Work request >>
Show every line of the data below that includes the word "option".

Supplied material >>
(* ===== verification/Rules.v ===== *)
(** * The rule executor

    [libs/aether-rules/src]: the flow topology of [types.rs], the traits of
    [live_state.rs] and [action_command.rs] as classes, and [executor.rs]. An
    execution walks the flow from its start node, reads live state, evaluates
    branch conditions, and sends device actions through the governed facade.

    The mutable locals of [execute] and its result are one record, [Exec]; an
    early [return Ok(result)] is [st_fail tt]. The reads and commands an
    execution makes are logged in order. Formulas go through third-party
    evaluators and are parameters, as is the text of a number in a formula. The
    [tracing] lines and the wording of errors are dropped; [matched_condition]
    keeps the conditions whose text the source formats. *)

From S2P Require Import Prelude F64 Slot Bitmap Segment Snapshot Text BTree Manifest Publish Publication Acquisition Command Json.

(** ** Flow topology *)

Record RuleVariable := mkVariable {
  rv_name : string;
  rv_instance : option Z;
  rv_point_type : option string;
  rv_point : option Z;
  rv_formula : list Value
}.

Record FlowCondition := mkCondition {
  fc_cond_type : string;
  fc_variables : option string;
  fc_operator : option string;
  fc_value : option Value
}.

Record RuleSwitchBranch := mkBranch { rb_name : string; rb_rule_type : string; rb_rule : list FlowCondition }.
Record RuleValueAssignment := mkAssignment { as_variables : string; as_value : Value }.
Record CalculationRule := mkCalculation { ca_output : string; ca_formula : string }.

(** [RuleWires] holds the default output only. *)
Definition RuleWires : Type := list string.

Inductive RuleNode :=
| NStart (wires : RuleWires)
| NEnd
| NSwitch (variables : list RuleVariable) (rule : list RuleSwitchBranch) (wires : gmap string (list string))
| NChangeValue (variables : list RuleVariable) (rule : list RuleValueAssignment) (wires : RuleWires)
| NCalculation (variables : list RuleVariable) (rule : list CalculationRule) (wires : RuleWires)
| NPeriodDelta (input output : RuleVariable) (period : string) (wires : RuleWires).

Record RuleFlow := mkFlow { rf_start_node : string; rf_nodes : gmap string RuleNode }.

Record Rule := mkRule {
  r_id : Z;
  r_name : string;
  r_description : option string;
  r_enabled : bool;
  r_priority : Z;
  r_cooldown_ms : Z;
  r_trigger_config : option string;
  r_flow : RuleFlow
}.

(** ** Results *)

Record ActionResult := mkAction {
  ar_target_type : string;
  ar_target_id : Z;
  ar_point_type : string;
  ar_point_id : Z;
  ar_value : Z;
  ar_success : bool
}.

Record ConditionResult := mkConditionResult { cr_expression : list FlowCondition; cr_result : bool; cr_port : string }.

Task output >>
  rv_instance : option Z;
  rv_point_type : option string;
  rv_point : option Z;
  fc_variables : option string;
  fc_operator : option string;
  fc_value : option Value
  r_description : option string;
  r_trigger_config : option string;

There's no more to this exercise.